WHAT YOU WILL DO: Locate the lines of the listing below that hold "Record", then copy each of them.

SOURCE DATA:
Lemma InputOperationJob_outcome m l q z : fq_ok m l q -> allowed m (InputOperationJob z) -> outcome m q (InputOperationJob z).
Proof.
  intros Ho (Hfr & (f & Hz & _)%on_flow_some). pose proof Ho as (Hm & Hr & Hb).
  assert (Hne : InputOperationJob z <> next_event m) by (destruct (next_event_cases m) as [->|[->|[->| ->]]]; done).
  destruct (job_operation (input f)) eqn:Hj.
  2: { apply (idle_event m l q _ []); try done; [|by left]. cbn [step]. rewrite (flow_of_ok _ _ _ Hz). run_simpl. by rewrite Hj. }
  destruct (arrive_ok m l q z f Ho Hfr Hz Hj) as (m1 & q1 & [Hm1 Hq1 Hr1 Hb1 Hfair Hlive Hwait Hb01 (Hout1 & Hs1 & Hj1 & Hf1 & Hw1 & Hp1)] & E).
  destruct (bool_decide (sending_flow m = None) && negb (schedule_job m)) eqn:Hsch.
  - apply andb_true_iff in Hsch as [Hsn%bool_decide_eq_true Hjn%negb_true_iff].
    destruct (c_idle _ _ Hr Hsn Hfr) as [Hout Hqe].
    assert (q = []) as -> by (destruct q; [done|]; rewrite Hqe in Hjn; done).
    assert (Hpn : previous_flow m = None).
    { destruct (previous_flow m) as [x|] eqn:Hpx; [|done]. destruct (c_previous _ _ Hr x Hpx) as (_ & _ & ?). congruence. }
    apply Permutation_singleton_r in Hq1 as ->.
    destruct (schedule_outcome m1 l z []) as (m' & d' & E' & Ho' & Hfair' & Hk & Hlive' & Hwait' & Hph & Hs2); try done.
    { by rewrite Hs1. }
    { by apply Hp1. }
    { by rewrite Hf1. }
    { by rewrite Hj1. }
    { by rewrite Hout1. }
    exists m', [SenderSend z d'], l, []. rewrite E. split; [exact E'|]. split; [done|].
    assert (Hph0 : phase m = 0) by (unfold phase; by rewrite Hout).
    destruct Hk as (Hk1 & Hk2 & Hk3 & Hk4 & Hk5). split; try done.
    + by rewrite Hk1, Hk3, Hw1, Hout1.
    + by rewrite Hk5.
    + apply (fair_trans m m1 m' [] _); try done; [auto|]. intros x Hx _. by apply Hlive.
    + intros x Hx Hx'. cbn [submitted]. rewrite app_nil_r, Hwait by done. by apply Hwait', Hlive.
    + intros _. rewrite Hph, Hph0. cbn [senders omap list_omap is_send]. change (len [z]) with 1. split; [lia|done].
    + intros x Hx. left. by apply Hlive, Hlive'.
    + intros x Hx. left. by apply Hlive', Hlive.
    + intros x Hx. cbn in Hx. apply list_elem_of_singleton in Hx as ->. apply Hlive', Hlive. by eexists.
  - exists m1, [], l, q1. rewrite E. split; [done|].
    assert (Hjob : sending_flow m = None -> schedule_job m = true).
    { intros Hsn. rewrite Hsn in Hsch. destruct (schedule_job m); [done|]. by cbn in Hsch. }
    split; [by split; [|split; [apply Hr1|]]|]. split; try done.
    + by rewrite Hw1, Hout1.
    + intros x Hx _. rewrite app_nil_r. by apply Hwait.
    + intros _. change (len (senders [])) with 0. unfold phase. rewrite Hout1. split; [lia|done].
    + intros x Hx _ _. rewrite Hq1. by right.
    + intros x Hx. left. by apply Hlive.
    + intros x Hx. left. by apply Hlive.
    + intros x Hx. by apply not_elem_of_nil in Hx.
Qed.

...

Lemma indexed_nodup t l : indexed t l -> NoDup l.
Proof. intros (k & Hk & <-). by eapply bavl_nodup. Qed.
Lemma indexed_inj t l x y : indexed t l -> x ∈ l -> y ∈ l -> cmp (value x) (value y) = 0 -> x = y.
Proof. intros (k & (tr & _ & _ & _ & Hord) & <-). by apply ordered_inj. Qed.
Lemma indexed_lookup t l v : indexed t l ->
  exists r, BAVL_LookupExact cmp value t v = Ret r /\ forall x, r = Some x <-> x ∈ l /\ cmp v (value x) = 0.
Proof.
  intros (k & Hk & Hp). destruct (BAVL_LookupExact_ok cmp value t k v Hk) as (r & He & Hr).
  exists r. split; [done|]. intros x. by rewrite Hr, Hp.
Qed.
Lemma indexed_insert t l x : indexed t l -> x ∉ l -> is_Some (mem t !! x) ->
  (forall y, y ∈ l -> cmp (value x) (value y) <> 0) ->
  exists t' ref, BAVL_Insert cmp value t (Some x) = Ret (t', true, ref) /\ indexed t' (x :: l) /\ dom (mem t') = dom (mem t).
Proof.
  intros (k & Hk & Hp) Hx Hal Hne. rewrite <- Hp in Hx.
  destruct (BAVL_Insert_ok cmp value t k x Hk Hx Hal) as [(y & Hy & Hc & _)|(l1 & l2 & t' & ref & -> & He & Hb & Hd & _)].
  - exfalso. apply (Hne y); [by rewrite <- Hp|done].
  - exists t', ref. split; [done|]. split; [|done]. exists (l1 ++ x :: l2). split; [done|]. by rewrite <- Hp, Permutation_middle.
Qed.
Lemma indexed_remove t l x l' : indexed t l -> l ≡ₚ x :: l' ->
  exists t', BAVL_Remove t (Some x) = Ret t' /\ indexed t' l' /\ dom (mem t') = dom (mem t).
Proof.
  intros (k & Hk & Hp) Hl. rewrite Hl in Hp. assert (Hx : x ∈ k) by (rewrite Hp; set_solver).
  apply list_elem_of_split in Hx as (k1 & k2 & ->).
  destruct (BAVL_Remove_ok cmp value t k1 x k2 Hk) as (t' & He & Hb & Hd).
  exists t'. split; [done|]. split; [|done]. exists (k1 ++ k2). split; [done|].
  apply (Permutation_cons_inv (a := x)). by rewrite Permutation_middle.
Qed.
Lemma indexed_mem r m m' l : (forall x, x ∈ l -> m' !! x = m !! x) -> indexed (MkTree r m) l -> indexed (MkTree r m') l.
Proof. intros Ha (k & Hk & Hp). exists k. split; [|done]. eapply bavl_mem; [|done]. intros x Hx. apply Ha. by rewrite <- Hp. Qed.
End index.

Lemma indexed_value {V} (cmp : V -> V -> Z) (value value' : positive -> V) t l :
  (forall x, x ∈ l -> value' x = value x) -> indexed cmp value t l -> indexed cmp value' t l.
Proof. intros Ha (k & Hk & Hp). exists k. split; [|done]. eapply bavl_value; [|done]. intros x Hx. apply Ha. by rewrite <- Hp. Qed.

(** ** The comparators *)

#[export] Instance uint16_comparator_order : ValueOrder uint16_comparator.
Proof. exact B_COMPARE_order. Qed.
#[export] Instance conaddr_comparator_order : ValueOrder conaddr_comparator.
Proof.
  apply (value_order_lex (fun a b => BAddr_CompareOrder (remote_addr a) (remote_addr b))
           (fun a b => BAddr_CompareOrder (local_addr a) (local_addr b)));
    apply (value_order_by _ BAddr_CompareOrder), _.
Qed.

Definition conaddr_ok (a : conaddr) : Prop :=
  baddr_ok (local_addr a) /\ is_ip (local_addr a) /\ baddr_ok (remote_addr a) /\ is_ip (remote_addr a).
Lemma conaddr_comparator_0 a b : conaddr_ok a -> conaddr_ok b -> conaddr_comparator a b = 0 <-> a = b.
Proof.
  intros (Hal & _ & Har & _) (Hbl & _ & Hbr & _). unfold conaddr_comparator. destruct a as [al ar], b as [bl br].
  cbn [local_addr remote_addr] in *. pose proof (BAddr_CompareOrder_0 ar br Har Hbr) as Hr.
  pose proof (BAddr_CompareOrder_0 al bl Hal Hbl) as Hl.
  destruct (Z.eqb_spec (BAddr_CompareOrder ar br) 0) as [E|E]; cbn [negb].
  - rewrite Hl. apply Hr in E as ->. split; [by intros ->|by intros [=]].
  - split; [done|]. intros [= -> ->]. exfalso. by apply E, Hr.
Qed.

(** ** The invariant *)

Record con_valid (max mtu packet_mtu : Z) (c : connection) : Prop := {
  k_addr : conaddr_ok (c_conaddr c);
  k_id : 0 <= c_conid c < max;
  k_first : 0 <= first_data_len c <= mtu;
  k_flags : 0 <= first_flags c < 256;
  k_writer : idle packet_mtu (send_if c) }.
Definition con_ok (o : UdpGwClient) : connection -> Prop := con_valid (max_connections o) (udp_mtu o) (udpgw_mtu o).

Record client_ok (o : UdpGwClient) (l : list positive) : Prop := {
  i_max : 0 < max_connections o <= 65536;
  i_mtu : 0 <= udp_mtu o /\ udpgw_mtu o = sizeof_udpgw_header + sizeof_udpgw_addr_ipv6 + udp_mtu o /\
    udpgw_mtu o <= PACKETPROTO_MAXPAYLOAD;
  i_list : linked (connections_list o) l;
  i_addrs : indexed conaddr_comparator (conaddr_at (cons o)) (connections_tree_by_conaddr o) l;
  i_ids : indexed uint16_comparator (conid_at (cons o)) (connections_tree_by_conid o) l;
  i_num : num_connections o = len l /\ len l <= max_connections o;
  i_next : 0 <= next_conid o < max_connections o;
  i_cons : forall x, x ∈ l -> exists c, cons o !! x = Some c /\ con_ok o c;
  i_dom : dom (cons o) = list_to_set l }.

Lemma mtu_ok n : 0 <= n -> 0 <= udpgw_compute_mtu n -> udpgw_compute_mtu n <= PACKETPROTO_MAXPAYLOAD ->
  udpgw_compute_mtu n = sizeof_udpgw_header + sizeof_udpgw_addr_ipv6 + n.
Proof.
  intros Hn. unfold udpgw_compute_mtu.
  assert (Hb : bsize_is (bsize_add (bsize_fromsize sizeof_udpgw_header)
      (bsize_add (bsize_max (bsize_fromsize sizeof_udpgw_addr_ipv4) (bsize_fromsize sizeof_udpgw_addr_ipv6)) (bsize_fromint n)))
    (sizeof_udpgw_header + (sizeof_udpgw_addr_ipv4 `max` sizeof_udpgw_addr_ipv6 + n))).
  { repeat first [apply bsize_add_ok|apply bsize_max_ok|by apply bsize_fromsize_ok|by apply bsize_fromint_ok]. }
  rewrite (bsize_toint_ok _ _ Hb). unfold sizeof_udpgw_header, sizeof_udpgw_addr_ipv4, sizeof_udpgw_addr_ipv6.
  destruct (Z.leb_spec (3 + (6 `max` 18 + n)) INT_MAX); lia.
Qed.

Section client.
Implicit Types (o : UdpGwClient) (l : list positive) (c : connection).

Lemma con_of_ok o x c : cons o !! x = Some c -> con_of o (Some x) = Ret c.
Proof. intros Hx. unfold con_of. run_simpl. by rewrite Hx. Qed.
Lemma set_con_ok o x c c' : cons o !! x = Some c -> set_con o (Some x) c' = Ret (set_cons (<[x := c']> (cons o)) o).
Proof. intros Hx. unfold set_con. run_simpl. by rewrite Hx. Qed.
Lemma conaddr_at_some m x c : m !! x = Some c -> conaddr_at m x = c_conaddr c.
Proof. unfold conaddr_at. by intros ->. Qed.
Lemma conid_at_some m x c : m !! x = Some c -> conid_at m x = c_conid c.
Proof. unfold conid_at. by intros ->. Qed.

---

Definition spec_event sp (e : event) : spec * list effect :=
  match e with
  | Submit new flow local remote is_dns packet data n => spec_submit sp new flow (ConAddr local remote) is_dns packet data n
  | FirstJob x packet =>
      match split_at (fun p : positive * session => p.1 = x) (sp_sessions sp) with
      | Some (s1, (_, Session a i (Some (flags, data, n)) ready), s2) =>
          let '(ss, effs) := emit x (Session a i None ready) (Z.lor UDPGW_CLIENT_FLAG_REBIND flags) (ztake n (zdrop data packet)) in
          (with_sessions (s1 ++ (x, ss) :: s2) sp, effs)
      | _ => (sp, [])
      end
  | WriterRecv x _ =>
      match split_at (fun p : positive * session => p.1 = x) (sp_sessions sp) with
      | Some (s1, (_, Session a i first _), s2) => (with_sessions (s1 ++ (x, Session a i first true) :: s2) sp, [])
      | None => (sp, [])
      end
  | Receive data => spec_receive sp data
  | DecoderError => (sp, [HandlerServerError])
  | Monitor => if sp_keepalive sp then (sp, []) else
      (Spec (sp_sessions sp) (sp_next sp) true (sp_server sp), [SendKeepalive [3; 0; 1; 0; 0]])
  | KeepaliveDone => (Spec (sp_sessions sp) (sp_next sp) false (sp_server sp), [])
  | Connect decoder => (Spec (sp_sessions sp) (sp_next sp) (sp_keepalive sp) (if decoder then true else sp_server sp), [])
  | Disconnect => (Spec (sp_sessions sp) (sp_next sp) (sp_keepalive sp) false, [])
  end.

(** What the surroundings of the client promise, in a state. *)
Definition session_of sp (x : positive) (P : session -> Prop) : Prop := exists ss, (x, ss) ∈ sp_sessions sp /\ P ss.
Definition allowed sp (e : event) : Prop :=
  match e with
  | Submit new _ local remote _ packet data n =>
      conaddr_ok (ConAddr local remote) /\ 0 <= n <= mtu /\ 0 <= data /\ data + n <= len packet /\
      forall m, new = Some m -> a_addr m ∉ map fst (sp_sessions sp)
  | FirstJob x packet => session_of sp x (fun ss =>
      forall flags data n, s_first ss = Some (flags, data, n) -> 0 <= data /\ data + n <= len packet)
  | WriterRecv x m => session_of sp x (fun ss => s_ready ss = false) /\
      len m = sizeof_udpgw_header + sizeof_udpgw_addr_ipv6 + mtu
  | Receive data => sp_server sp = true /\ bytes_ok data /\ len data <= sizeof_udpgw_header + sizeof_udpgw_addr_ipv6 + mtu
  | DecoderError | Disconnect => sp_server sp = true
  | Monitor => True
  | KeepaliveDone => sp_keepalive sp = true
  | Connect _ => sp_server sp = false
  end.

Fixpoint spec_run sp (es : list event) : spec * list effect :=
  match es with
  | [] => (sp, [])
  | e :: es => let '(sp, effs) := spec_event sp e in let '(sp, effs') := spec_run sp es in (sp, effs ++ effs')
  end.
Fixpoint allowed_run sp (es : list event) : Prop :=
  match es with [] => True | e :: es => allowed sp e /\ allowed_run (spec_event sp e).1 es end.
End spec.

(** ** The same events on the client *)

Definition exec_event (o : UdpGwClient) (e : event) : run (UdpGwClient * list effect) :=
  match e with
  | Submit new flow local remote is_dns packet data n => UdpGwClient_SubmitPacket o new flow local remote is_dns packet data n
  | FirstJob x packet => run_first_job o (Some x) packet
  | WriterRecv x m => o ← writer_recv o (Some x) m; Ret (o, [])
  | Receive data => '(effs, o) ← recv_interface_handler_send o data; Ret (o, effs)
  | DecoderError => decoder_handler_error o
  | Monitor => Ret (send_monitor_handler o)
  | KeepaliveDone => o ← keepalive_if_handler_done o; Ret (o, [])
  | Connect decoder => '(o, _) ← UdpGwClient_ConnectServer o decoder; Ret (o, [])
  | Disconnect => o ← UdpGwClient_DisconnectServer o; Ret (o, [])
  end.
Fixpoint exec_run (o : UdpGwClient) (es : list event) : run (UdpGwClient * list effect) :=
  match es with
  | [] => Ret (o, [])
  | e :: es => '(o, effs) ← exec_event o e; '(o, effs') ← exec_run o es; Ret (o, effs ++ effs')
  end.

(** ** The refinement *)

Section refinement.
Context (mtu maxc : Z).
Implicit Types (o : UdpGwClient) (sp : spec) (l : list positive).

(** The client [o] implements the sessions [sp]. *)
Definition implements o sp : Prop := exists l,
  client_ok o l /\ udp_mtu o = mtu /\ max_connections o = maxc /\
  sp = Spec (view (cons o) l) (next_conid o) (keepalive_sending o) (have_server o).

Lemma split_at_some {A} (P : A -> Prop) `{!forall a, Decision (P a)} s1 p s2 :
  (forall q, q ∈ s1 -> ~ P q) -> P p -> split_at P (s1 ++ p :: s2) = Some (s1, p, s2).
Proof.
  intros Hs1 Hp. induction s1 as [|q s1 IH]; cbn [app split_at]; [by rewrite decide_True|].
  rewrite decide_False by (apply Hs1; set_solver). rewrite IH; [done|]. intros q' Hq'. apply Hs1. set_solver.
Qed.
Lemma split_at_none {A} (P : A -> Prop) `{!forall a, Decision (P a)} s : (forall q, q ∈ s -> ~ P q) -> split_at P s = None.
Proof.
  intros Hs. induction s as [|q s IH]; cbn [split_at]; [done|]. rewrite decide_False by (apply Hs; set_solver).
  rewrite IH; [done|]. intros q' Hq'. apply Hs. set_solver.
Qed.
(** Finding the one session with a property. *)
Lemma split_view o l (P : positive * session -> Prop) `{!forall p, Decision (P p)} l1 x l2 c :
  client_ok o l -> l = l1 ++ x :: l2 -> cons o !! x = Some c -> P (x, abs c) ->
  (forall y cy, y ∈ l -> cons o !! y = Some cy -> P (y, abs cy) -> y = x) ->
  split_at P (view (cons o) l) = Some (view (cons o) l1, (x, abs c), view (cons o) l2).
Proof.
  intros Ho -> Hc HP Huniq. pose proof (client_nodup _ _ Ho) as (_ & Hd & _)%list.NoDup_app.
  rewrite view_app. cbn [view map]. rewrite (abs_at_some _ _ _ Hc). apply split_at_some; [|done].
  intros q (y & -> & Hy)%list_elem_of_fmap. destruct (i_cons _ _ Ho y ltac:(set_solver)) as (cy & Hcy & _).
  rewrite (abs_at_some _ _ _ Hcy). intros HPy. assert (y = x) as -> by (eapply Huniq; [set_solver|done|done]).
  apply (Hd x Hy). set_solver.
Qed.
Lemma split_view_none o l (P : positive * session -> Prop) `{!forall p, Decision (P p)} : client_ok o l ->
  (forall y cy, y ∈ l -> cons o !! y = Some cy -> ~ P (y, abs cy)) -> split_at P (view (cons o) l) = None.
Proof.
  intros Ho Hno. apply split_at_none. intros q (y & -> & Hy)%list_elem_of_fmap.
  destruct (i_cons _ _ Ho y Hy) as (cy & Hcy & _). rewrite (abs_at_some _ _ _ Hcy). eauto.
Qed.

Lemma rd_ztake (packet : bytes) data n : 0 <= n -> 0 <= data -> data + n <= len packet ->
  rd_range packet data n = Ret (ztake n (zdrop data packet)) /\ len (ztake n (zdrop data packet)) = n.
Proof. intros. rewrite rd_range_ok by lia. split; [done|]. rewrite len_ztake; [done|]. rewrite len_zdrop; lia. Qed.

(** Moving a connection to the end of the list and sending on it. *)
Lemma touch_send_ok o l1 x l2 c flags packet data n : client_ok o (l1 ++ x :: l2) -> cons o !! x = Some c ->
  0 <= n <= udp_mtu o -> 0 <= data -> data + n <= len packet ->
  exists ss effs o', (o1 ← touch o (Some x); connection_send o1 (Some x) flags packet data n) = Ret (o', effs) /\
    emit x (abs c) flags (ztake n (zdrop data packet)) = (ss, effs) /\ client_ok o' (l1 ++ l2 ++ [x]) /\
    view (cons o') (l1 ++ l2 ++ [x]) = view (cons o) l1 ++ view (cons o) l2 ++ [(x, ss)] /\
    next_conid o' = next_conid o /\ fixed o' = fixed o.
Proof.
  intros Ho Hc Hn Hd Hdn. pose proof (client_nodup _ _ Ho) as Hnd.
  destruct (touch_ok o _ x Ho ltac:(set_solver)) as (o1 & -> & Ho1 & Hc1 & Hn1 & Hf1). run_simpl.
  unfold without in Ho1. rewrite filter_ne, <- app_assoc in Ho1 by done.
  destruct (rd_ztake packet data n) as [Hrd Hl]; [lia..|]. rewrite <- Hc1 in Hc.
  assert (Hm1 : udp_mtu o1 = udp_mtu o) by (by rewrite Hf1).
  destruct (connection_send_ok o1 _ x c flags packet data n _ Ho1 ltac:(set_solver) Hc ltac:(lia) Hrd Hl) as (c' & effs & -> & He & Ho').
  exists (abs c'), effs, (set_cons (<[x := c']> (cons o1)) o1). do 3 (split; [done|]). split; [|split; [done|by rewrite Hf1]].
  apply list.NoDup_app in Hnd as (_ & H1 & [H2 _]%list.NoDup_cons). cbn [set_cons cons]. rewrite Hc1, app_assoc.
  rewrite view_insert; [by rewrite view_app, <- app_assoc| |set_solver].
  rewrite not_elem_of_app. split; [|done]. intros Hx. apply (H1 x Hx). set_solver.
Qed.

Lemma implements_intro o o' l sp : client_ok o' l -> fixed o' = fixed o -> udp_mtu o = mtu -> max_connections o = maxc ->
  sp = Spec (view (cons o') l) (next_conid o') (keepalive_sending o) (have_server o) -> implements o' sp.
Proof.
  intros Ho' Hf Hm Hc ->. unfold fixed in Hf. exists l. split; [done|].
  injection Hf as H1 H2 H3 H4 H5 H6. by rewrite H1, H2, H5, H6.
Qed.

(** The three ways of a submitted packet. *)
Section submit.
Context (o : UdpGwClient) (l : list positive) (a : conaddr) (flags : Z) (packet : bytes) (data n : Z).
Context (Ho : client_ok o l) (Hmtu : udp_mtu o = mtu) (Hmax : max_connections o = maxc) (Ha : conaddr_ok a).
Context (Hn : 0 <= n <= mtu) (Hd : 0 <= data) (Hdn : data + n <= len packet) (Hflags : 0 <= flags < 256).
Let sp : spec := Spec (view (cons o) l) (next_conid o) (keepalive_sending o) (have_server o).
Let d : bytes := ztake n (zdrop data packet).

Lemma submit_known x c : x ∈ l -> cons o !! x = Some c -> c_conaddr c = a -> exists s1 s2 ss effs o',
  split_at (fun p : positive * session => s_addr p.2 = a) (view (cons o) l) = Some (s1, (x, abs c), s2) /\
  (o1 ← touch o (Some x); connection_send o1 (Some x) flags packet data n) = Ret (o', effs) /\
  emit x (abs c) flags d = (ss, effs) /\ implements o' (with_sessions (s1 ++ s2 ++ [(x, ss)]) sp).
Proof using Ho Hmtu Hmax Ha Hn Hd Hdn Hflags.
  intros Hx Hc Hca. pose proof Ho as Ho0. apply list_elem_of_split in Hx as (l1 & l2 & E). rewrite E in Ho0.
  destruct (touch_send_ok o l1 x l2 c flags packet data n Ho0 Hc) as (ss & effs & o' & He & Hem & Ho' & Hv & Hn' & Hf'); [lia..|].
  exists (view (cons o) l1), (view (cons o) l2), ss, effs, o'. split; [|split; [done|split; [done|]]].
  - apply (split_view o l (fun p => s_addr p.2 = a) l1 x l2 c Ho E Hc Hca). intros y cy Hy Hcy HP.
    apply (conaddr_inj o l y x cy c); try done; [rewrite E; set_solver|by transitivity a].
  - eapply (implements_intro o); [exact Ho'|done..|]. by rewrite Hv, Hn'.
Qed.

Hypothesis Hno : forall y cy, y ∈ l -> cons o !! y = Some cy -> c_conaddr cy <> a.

EXERCISE RESPONSE:
Record con_valid (max mtu packet_mtu : Z) (c : connection) : Prop := {
Record client_ok (o : UdpGwClient) (l : list positive) : Prop := {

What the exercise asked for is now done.